Lemma Keeps_requestChart req :
  Keeps storesSanitised (requestChart req) (fun _ => True).
Proof.
  intros w Hw. unfold requestChart.
  destruct (yahoo req (length (upstream w))) as [res latency].
  split; [exact Hw|]. by destruct (settle res).
Qed.

Lemma Keeps_cacheSet key data :
  Forall sanitised data ->
  Keeps storesSanitised (cacheSet key data) (fun _ => True).
Proof.
  intros Hdata. apply Keeps_modify. intros w [Hc Hs]. split; [|exact Hs].
  intros k slot. cbn. destruct (decide (k = key)) as [->|Hne].
  - rewrite lookup_insert_eq. by intros [= <-].
  - rewrite lookup_insert_ne by done. apply Hc.
Qed.

Lemma Keeps_delay ms : Keeps storesSanitised (delay ms) (fun _ => True).
Proof. apply Keeps_modify. by intros w Hw. Qed.

Lemma Keeps_chartAttempt req key :
  Keeps storesSanitised (chartAttempt req key) (Forall sanitised).
Proof.
  unfold chartAttempt.
  apply (Keeps_bind _ _ _ (fun _ => True)); [apply Keeps_requestChart|].
  intros html _. destruct (JSON_parse html) as [json|]; [|apply Keeps_throw].
  destruct (chartSeries json) as [result|] eqn:Es.
  - assert (Hres : Forall sanitised result).
    { by apply (chartSeries_sanitised json). }
    apply (Keeps_bind _ _ _ (fun _ => True)); [by apply Keeps_cacheSet|].
    intros _ _. by apply Keeps_ret.
  - apply (Keeps_bind _ _ _ (fun _ => True)); [by apply Keeps_cacheSet|].
    intros _ _. by apply Keeps_ret.
Qed.

Lemma Keeps_chartRetries req key retries :
  Keeps storesSanitised (chartRetries req key retries) (Forall sanitised).
Proof.
  induction retries as [|retry rest IH]; cbn [chartRetries]; [apply Keeps_throw|].
  apply Keeps_tryCatch; [apply Keeps_chartAttempt|].
  intros e. apply (Keeps_bind _ _ _ (fun _ => True)); [apply Keeps_delay|done].
Qed.

Lemma Keeps_fetchChartFromYahoo sym period1 period2 :
  Keeps storesSanitised (fetchChartFromYahoo sym period1 period2)
    (Forall sanitised).
Proof.
  unfold fetchChartFromYahoo.
  apply (Keeps_bind _ _ _ (fun _ => True)); [by apply Keeps_gets|].
  intros allowed _. destruct allowed; cbn [negb]; [|apply Keeps_throw].
  apply (Keeps_bind _ _ _
           (fun cached => match cached with
                          | Some slot => Forall sanitised (slot_data slot)
                          | None => True
                          end)).
  { apply Keeps_gets. intros w [Hc _].
    destruct (cache w !! _) as [slot|] eqn:E; [by apply (Hc _ _ E)|done]. }
  intros cached Hcached.
  apply (Keeps_bind _ _ _ (fun _ => True)); [by apply Keeps_gets|].
  intros now _. destruct cached as [slot|]; [|apply Keeps_chartRetries].
  destruct (now <? slot_expires slot)%Z;
    [by apply Keeps_ret|apply Keeps_chartRetries].
Qed.

Lemma dataSanitised_insert (results : MonthlyData) k xs :
  dataSanitised results -> Forall sanitised xs ->
  dataSanitised (<[k := xs]> results).
Proof.
  intros Hr Hxs k' ys. destruct (decide (k' = k)) as [->|Hne].
  - rewrite lookup_insert_eq. by intros [= <-].
  - rewrite lookup_insert_ne by done. apply Hr.
Qed.

Lemma Keeps_fetchAllLoop todo start end_ (results : MonthlyData) failed :
  dataSanitised results ->
  Keeps storesSanitised (fetchAllLoop todo start end_ results failed)
    (fun rf => dataSanitised (fst rf)).
Proof.
  revert results failed.
  induction todo as [|item rest IH]; intros results failed Hres.
  { by apply Keeps_ret. }
  cbn [fetchAllLoop].
  apply (Keeps_bind _ _ _ (fun rf => dataSanitised (fst rf))).
  - unfold batchStep. apply Keeps_tryCatch.
    + apply (Keeps_bind _ _ _ (Forall sanitised));
        [apply Keeps_fetchChartFromYahoo|].
      intros series Hs. apply Keeps_ret. by apply dataSanitised_insert.
    + intros e. apply Keeps_ret. by apply dataSanitised_insert.
  - intros step Hstep.
    apply (Keeps_bind _ _ _ (fun _ => True)); [apply Keeps_delay|].
    intros _ _. by apply IH.
Qed.

Lemma windowed_sanitised monthStart monthEnd (raw : MonthlyData) :
  dataSanitised raw -> dataSanitised (windowed monthStart monthEnd raw).
Proof.
  intros Hraw k xs. unfold windowed. rewrite lookup_fmap.
  destruct (raw !! k) as [ys|] eqn:E; [|done]. cbn. intros [= <-].
  apply Forall_forall. intros r Hr.
  apply (proj1 (sortByDate_elem _ _)) in Hr.
  apply list_elem_of_filter in Hr as [_ Hr].
  specialize (Hraw k ys E). rewrite Forall_forall in Hraw. by apply Hraw.
Qed.
(** * hardware.ino: an ESP8266 web remote for a Midea IR fan

    A shallow embedding of [src/hardware/hardware.ino].  The sketch is a set
    of [void f()] functions over four global objects ([Serial], [irsend],
    [server], [WiFi]) and one global flag ([isFanOn]).  The globals are
    gathered in the record [World]; every sketch function is a computation
    in the state monad [M] over that record.  Whatever the sketch makes
    observable outside the chip (serial output, IR frames, HTTP responses,
    delays) is appended to [trace], oldest event first. *)

From Stdlib Require Import ZArith List String Ascii Bool Lia.
Import ListNotations.

Local Open Scope Z_scope.
Local Open Scope string_scope.
Local Open Scope list_scope.

(** ** Vendor enumerations (only the members the sketch can meet) *)

(** [decode_type_t] of IRremoteESP8266. *)
Inductive decode_type_t := UNKNOWN | NEC | SONY | MIDEA | MIDEA24.

(** [HTTPMethod] of ESP8266WebServer. *)
Inductive HTTPMethod :=
  HTTP_ANY | HTTP_GET | HTTP_HEAD | HTTP_POST | HTTP_PUT
| HTTP_PATCH | HTTP_DELETE | HTTP_OPTIONS.

(** [wl_status_t] of ESP8266WiFi. *)
Inductive wl_status_t :=
  WL_IDLE_STATUS | WL_NO_SSID_AVAIL | WL_CONNECTED | WL_CONNECT_FAILED
| WL_WRONG_PASSWORD | WL_DISCONNECTED.

(** The five handler functions of the sketch, as the server stores them:
    a function pointer is the name of the function it points to. *)
Inductive THandlerFunction :=
  HandleRoot | HandleToggle | HandleSetState
| HandleSendAddPower | HandleSendLowerPower.
(** * fix_ai_calls.py: a shallow embedding and its verified properties

    The script reads one TypeScript file, applies two [re.sub] rewrites of the
    [ai.models.generateContent] call, five [str.replace] substitutions of
    [Type.*] tokens, one [re.sub] that strips [model: 'gemini-...',] arguments,
    writes the text back and prints a notice.

    A document is a Python [str]: a list of Unicode code points.  The file
    store holds decoded text; codecs and newline translation of [open] are
    outside the model. *)

From Stdlib Require Import List NArith Arith Lia Bool String Ascii Permutation.
From stdpp Require Import base gmap strings.
Import ListNotations.
Local Open Scope nat_scope.

(* ===================================================================== *)
(** ** Characters and text *)

Definition char := N.
Definition Document := list char.

Definition str (s : string) : Document :=
  List.map N_of_ascii (list_ascii_of_string s).

Definition NL : char := 10%N.
Definition DQUOTE : char := 34%N.
Definition SQUOTE : char := 39%N.
Definition COMMA : char := 44%N.

(** [s.startswith(p)] *)
Fixpoint starts_with (p s : Document) : bool :=
  match p, s with
  | [], _ => true
  | _ :: _, [] => false
  | a :: p', b :: s' => N.eqb a b && starts_with p' s'
  end.

(** [p in s[i:]] for some [i]: the substring test [p in s]. *)
Fixpoint contains (p s : Document) : bool :=
  starts_with p s ||
  match s with
  | [] => false
  | _ :: t => contains p t
  end.

(** Number of positions of [s] at which [p] starts. *)
Fixpoint occurrences (p s : Document) : nat :=
  (if starts_with p s then 1 else 0) +
  match s with
  | [] => 0
  | _ :: t => occurrences p t
  end.

(* ===================================================================== *)
(** ** The substitution engine shared by [re.sub] and [str.replace]

    Both library calls scan the text from the left; at the leftmost position
    where the pattern matches, the matched characters are replaced and the
    scan resumes right after them, so matches never overlap.  A matcher
    looks at the text that starts at the current position and answers with
    the number of characters matched and the text to put in their place.
    Every pattern of the script matches at least one character. *)

Definition matcher := Document -> option (nat * Document).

▶ _WHAT TO WORK ON_
Wherever the string "sketch" shows up in the material, copy the line that holds it.

▶ _FINAL ANSWER_
    A shallow embedding of [src/hardware/hardware.ino].  The sketch is a set
    gathered in the record [World]; every sketch function is a computation
    in the state monad [M] over that record.  Whatever the sketch makes
(** ** Vendor enumerations (only the members the sketch can meet) *)
(** The five handler functions of the sketch, as the server stores them:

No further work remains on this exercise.